(Saved data entries)

····················

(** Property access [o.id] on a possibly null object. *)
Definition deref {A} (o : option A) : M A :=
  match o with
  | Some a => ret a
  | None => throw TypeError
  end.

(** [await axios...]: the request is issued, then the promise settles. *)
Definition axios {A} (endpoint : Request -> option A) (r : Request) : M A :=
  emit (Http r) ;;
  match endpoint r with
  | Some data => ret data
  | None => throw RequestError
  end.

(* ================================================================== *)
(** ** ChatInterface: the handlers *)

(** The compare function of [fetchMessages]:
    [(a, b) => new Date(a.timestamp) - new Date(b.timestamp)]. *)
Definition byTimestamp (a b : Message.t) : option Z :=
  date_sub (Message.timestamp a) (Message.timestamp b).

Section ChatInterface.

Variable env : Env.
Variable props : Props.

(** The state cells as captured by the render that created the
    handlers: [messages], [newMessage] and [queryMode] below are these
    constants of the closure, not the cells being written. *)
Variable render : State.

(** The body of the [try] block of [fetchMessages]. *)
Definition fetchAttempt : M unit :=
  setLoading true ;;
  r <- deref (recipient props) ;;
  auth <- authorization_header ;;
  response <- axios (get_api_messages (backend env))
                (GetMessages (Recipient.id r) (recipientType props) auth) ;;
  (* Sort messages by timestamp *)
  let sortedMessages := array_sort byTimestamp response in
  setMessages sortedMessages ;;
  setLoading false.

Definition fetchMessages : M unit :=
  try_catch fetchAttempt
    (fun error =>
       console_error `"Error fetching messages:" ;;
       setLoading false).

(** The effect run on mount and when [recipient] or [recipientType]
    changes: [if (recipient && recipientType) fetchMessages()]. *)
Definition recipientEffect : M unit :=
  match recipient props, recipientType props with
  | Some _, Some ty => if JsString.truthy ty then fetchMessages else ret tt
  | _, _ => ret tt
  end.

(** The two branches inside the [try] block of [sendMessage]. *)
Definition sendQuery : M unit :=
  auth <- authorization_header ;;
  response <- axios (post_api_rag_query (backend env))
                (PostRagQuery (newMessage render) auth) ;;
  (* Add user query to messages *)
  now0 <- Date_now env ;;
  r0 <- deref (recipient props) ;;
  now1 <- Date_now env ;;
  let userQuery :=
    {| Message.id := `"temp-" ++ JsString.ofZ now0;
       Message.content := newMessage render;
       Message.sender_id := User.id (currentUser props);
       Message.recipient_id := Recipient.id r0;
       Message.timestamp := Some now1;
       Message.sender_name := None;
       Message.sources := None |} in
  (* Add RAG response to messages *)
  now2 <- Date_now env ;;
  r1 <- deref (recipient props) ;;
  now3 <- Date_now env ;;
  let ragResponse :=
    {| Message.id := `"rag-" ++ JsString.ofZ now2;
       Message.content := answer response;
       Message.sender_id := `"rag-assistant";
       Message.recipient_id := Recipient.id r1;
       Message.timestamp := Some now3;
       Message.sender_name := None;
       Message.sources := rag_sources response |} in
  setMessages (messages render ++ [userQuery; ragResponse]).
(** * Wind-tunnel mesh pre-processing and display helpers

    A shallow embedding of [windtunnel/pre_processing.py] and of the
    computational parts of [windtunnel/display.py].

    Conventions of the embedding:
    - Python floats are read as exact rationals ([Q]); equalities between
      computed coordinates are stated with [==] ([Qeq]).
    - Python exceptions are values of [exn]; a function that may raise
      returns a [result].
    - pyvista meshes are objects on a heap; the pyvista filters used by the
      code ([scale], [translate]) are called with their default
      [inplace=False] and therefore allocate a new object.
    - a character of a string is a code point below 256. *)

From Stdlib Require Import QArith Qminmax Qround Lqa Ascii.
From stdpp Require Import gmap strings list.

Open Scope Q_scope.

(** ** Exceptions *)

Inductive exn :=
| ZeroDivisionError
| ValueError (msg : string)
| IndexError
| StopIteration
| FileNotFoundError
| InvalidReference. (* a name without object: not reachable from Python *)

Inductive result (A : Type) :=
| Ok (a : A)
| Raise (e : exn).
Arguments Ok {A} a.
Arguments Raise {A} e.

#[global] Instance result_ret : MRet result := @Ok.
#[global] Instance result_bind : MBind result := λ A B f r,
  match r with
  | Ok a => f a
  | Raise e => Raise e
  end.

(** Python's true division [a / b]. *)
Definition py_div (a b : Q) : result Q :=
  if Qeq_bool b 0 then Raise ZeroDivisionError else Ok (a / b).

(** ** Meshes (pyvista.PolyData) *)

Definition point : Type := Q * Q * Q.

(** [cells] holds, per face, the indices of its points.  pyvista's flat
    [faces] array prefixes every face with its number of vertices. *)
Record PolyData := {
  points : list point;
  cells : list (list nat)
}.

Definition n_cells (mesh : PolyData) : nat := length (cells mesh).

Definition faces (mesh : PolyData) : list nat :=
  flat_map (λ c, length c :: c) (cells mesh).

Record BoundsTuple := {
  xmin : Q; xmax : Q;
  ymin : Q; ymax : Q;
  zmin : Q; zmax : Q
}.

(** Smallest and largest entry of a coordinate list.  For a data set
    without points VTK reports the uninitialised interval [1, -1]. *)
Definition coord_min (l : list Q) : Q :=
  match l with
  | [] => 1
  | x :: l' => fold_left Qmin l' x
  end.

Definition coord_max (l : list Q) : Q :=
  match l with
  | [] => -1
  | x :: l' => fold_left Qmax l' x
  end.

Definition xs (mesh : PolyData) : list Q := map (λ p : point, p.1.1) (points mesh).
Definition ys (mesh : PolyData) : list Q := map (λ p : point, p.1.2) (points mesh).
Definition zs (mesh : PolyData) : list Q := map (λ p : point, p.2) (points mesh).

····················

EXERCISE INSTRUCTIONS:
Please give back all of the records exactly as written.

OUTPUT OF THE EXERCISE:
(** Property access [o.id] on a possibly null object. *)
Definition deref {A} (o : option A) : M A :=
  match o with
  | Some a => ret a
  | None => throw TypeError
  end.

(** [await axios...]: the request is issued, then the promise settles. *)
Definition axios {A} (endpoint : Request -> option A) (r : Request) : M A :=
  emit (Http r) ;;
  match endpoint r with
  | Some data => ret data
  | None => throw RequestError
  end.

(* ================================================================== *)
(** ** ChatInterface: the handlers *)

(** The compare function of [fetchMessages]:
    [(a, b) => new Date(a.timestamp) - new Date(b.timestamp)]. *)
Definition byTimestamp (a b : Message.t) : option Z :=
  date_sub (Message.timestamp a) (Message.timestamp b).

Section ChatInterface.

Variable env : Env.
Variable props : Props.

(** The state cells as captured by the render that created the
    handlers: [messages], [newMessage] and [queryMode] below are these
    constants of the closure, not the cells being written. *)
Variable render : State.

(** The body of the [try] block of [fetchMessages]. *)
Definition fetchAttempt : M unit :=
  setLoading true ;;
  r <- deref (recipient props) ;;
  auth <- authorization_header ;;
  response <- axios (get_api_messages (backend env))
                (GetMessages (Recipient.id r) (recipientType props) auth) ;;
  (* Sort messages by timestamp *)
  let sortedMessages := array_sort byTimestamp response in
  setMessages sortedMessages ;;
  setLoading false.

Definition fetchMessages : M unit :=
  try_catch fetchAttempt
    (fun error =>
       console_error `"Error fetching messages:" ;;
       setLoading false).

(** The effect run on mount and when [recipient] or [recipientType]
    changes: [if (recipient && recipientType) fetchMessages()]. *)
Definition recipientEffect : M unit :=
  match recipient props, recipientType props with
  | Some _, Some ty => if JsString.truthy ty then fetchMessages else ret tt
  | _, _ => ret tt
  end.

(** The two branches inside the [try] block of [sendMessage]. *)
Definition sendQuery : M unit :=
  auth <- authorization_header ;;
  response <- axios (post_api_rag_query (backend env))
                (PostRagQuery (newMessage render) auth) ;;
  (* Add user query to messages *)
  now0 <- Date_now env ;;
  r0 <- deref (recipient props) ;;
  now1 <- Date_now env ;;
  let userQuery :=
    {| Message.id := `"temp-" ++ JsString.ofZ now0;
       Message.content := newMessage render;
       Message.sender_id := User.id (currentUser props);
       Message.recipient_id := Recipient.id r0;
       Message.timestamp := Some now1;
       Message.sender_name := None;
       Message.sources := None |} in
  (* Add RAG response to messages *)
  now2 <- Date_now env ;;
  r1 <- deref (recipient props) ;;
  now3 <- Date_now env ;;
  let ragResponse :=
    {| Message.id := `"rag-" ++ JsString.ofZ now2;
       Message.content := answer response;
       Message.sender_id := `"rag-assistant";
       Message.recipient_id := Recipient.id r1;
       Message.timestamp := Some now3;
       Message.sender_name := None;
       Message.sources := rag_sources response |} in
  setMessages (messages render ++ [userQuery; ragResponse]).
(** * Wind-tunnel mesh pre-processing and display helpers

    A shallow embedding of [windtunnel/pre_processing.py] and of the
    computational parts of [windtunnel/display.py].

    Conventions of the embedding:
    - Python floats are read as exact rationals ([Q]); equalities between
      computed coordinates are stated with [==] ([Qeq]).
    - Python exceptions are values of [exn]; a function that may raise
      returns a [result].
    - pyvista meshes are objects on a heap; the pyvista filters used by the
      code ([scale], [translate]) are called with their default
      [inplace=False] and therefore allocate a new object.
    - a character of a string is a code point below 256. *)

From Stdlib Require Import QArith Qminmax Qround Lqa Ascii.
From stdpp Require Import gmap strings list.

Open Scope Q_scope.

(** ** Exceptions *)

Inductive exn :=
| ZeroDivisionError
| ValueError (msg : string)
| IndexError
| StopIteration
| FileNotFoundError
| InvalidReference. (* a name without object: not reachable from Python *)

Inductive result (A : Type) :=
| Ok (a : A)
| Raise (e : exn).
Arguments Ok {A} a.
Arguments Raise {A} e.

#[global] Instance result_ret : MRet result := @Ok.
#[global] Instance result_bind : MBind result := λ A B f r,
  match r with
  | Ok a => f a
  | Raise e => Raise e
  end.

(** Python's true division [a / b]. *)
Definition py_div (a b : Q) : result Q :=
  if Qeq_bool b 0 then Raise ZeroDivisionError else Ok (a / b).

(** ** Meshes (pyvista.PolyData) *)

Definition point : Type := Q * Q * Q.

(** [cells] holds, per face, the indices of its points.  pyvista's flat
    [faces] array prefixes every face with its number of vertices. *)
Record PolyData := {
  points : list point;
  cells : list (list nat)
}.

Definition n_cells (mesh : PolyData) : nat := length (cells mesh).

Definition faces (mesh : PolyData) : list nat :=
  flat_map (λ c, length c :: c) (cells mesh).

Record BoundsTuple := {
  xmin : Q; xmax : Q;
  ymin : Q; ymax : Q;
  zmin : Q; zmax : Q
}.

(** Smallest and largest entry of a coordinate list.  For a data set
    without points VTK reports the uninitialised interval [1, -1]. *)
Definition coord_min (l : list Q) : Q :=
  match l with
  | [] => 1
  | x :: l' => fold_left Qmin l' x
  end.

Definition coord_max (l : list Q) : Q :=
  match l with
  | [] => -1
  | x :: l' => fold_left Qmax l' x
  end.

Definition xs (mesh : PolyData) : list Q := map (λ p : point, p.1.1) (points mesh).
Definition ys (mesh : PolyData) : list Q := map (λ p : point, p.1.2) (points mesh).
Definition zs (mesh : PolyData) : list Q := map (λ p : point, p.2) (points mesh).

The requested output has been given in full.